Mamba Drafters for Speculative Decoding
This work addresses the efficiency and flexibility challenges in accelerating LLM generation for AI practitioners, offering an incremental improvement over existing speculative decoding approaches.
The paper tackles the trade-off in speculative decoding for LLMs by introducing Mamba-based drafters, which combine flexibility and speed using state space models to avoid quadratic complexity, resulting in faster drafting, lower memory usage, and performance comparable to state-of-the-art methods while maintaining cross-model adaptability.

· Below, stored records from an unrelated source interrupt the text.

(** * Swift-Alliance message codecs: MT text, pain.001 XML and formal output

    A shallow embedding of the message-building code of the repository
    ([swift_messages.py], [swift_alliance_streamlit.py],
    [streamlit_client.py]) together with the part of Python's [decimal],
    [datetime] and [str] semantics these functions rely on, and of the
    code around it: the user store and the configuration files
    ([add_user.py], [fetch_logo.py], [config_manager.py]) and the form
    of [swift_alliance_gui.py].

    Conventions.
    - Python [str] values are [string]s (ASCII range; the regular
      expressions and [str.strip] of Python also know non-ASCII digits and
      blanks, which are outside this model).
    - A function that may raise returns a [result]; the exception classes
      that occur are the constructors of [exn].
    - The wall clock and the UUID generator are read from an explicit
      [World], threaded through every call by the monad [M].
    - Two library functions whose behaviour depends on the interpreter
      are parameters of the generators: the XML serializer
      ([ET.tostring], [minidom.parseString], [toprettyxml]) and
      [datetime.date.fromisoformat].  [MiniDom.toprettyxml] and
      [PyTime.fromisoformat_ymd] are instances to compute with. *)

From Stdlib Require Import String Ascii List ZArith NArith Lia Bool.
Import ListNotations.
Local Open Scope string_scope.

(** ** Exceptions and results *)

Inductive exn : Type :=
| InvalidOperation   (* decimal.InvalidOperation *)
| KeyError           (* payment['amount'] on a dict without that key *)
| AttributeError     (* .quantize on a value that is not a Decimal *)
| ExpatError         (* minidom.parseString on text that is not XML *)
| StopExecution.     (* st.stop() after st.error(...) *)

Inductive result (A : Type) : Type :=
| Ok (a : A)
| Err (e : exn).
Arguments Ok {A} a.
Arguments Err {A} e.

Definition rbind {A B} (r : result A) (k : A -> result B) : result B :=
  match r with
  | Ok a => k a
  | Err e => Err e
  end.

(** ** Python string helpers *)

Module PyStr.

Definition nl : string := String (ascii_of_nat 10) "".

(** [sep.join(lines)] *)
Definition join (sep : string) (parts : list string) : string :=
  String.concat sep parts.

Fixpoint map_chars (f : ascii -> ascii) (s : string) : string :=
  match s with
  | "" => ""
  | String c r => String (f c) (map_chars f r)
  end.

Fixpoint filter_chars (f : ascii -> bool) (s : string) : string :=
  match s with
  | "" => ""
  | String c r => if f c then String c (filter_chars f r) else filter_chars f r
  end.

Fixpoint forallb_chars (f : ascii -> bool) (s : string) : bool :=
  match s with
  | "" => true
  | String c r => f c && forallb_chars f r
  end.

Definition in_range (lo hi : nat) (c : ascii) : bool :=
  let n := nat_of_ascii c in (lo <=? n)%nat && (n <=? hi)%nat.

Definition is_digit (c : ascii) : bool := in_range 48 57 c.

(** [s.replace(a, b)] for one-character [a] and [b]. *)
Definition replace_char (a b : ascii) (s : string) : string :=
  map_chars (fun c => if Ascii.eqb c a then b else c) s.

Definition upper_char (c : ascii) : ascii :=
  if in_range 97 122 c then ascii_of_nat (nat_of_ascii c - 32) else c.
Definition lower_char (c : ascii) : ascii :=
  if in_range 65 90 c then ascii_of_nat (nat_of_ascii c + 32) else c.

Definition upper (s : string) : string := map_chars upper_char s.
Definition lower (s : string) : string := map_chars lower_char s.

(** [s[:n]] and [s[n:]] for [n >= 0]. *)
Fixpoint take (n : nat) (s : string) : string :=
  match n, s with
  | S m, String c r => String c (take m r)
  | _, _ => ""
  end.

Fixpoint drop (n : nat) (s : string) : string :=
  match n, s with
  | S m, String _ r => drop m r
  | _, _ => s
  end.

(** ['0' * n] *)
Fixpoint zeros (n : nat) : string :=
  match n with
  | O => ""
  | S m => String "0" (zeros m)
  end.

Definition is_empty (s : string) : bool :=
  match s with "" => true | _ => false end.

(** ASCII characters for which [str.isspace] holds. *)
Definition is_space (c : ascii) : bool :=
  in_range 9 13 c || in_range 28 32 c.

Fixpoint lstrip (s : string) : string :=
  match s with
  | String c r => if is_space c then lstrip r else s
  | "" => ""
  end.

(** [rstrip] keeps a character when it is not a blank or when something
    that is kept follows it. *)
Fixpoint rstrip (s : string) : string :=
  match s with
  | "" => ""
  | String c r =>
      let r' := rstrip r in
      if is_space c && is_empty r' then "" else String c r'
  end.

Definition strip (s : string) : string := rstrip (lstrip s).

(** [s.lstrip('0')] *)
Fixpoint lstrip_zeros (s : string) : string :=
  match s with
  | String c r => if Ascii.eqb c "0" then lstrip_zeros r else s
  | "" => ""
  end.

(** [s.split("\n")]: the pieces between line feeds, at least one piece. *)
Fixpoint split_nl (s : string) : list string :=
  match s with
  | "" => [""]
  | String c r =>
      if Ascii.eqb c (ascii_of_nat 10) then "" :: split_nl r
      else match split_nl r with
           | [] => [String c ""]
           | l :: ls => String c l :: ls
           end
  end.

End PyStr.

(** ** Decimal digits of a natural number: [str(n)] and [int(s)] *)

Module Digits.
Import PyStr.
Local Open Scope N_scope.

Definition digit_char (d : N) : ascii := ascii_of_N (48 + d).
Definition digit_val (c : ascii) : N := N_of_ascii c - 48.

(** [str(n)]: most significant digit first, no leading zero.  The fuel
    is the binary logarithm of [n], an upper bound on the number of
    decimal digits after the first. *)
Fixpoint str_N_fuel (fuel : nat) (n : N) : string :=
  match fuel with
  | O => String (digit_char n) ""
  | S f =>
      if n <? 10 then String (digit_char n) ""
      else (str_N_fuel f (n / 10) ++ String (digit_char (n mod 10)) "")%string
  end.

Definition str_N (n : N) : string := str_N_fuel (N.to_nat (N.log2 n)) n.

(** [int(s)] for a string of digits (0 for the empty string). *)
Fixpoint int_acc (acc : N) (s : string) : N :=
  match s with
  | "" => acc
  | String c r => int_acc (acc * 10 + digit_val c) r
  end.

Definition int_of (s : string) : N := int_acc 0 s.

(** [len(str(n))] *)
Definition ndigits (n : N) : nat := String.length (str_N n).

(** Leading run of digits and the rest. *)
Fixpoint span_digits (s : string) : string * string :=
  match s with
  | String c r =>
      if is_digit c then
        let '(d, t) := span_digits r in (String c d, t)
      else ("", s)
  | "" => ("", "")
  end.

Definition all_digits (s : string) : bool := forallb_chars is_digit s.

End Digits.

Speculative decoding has emerged as a promising approach to accelerating large language model (LLM) generation using a fast drafter while maintaining alignment with the target model's distribution. However, existing approaches face a trade-off: external drafters offer flexibility but can suffer from slower drafting, while self-speculation methods use drafters tailored to the target model but require re-training. In this paper, we introduce novel drafters based on Mamba, a state-of-the-art state space model (SSM), as a solution that combines the best aspects of both approaches. By leveraging the linear structure of SSMs, our approach avoids the quadratic complexity inherent in traditional Transformer-based methods, enabling faster drafting and lower memory usage while maintaining the flexibility to work across different target models. We further enhance efficiency with a novel test-time tree search algorithm for generating high-quality draft candidates. Our empirical evaluation demonstrates that Mamba-based drafters not only outperform existing external drafting methods but are also comparable to state-of-the-art self-speculation approaches while using less memory and maintaining their cross-model adaptability.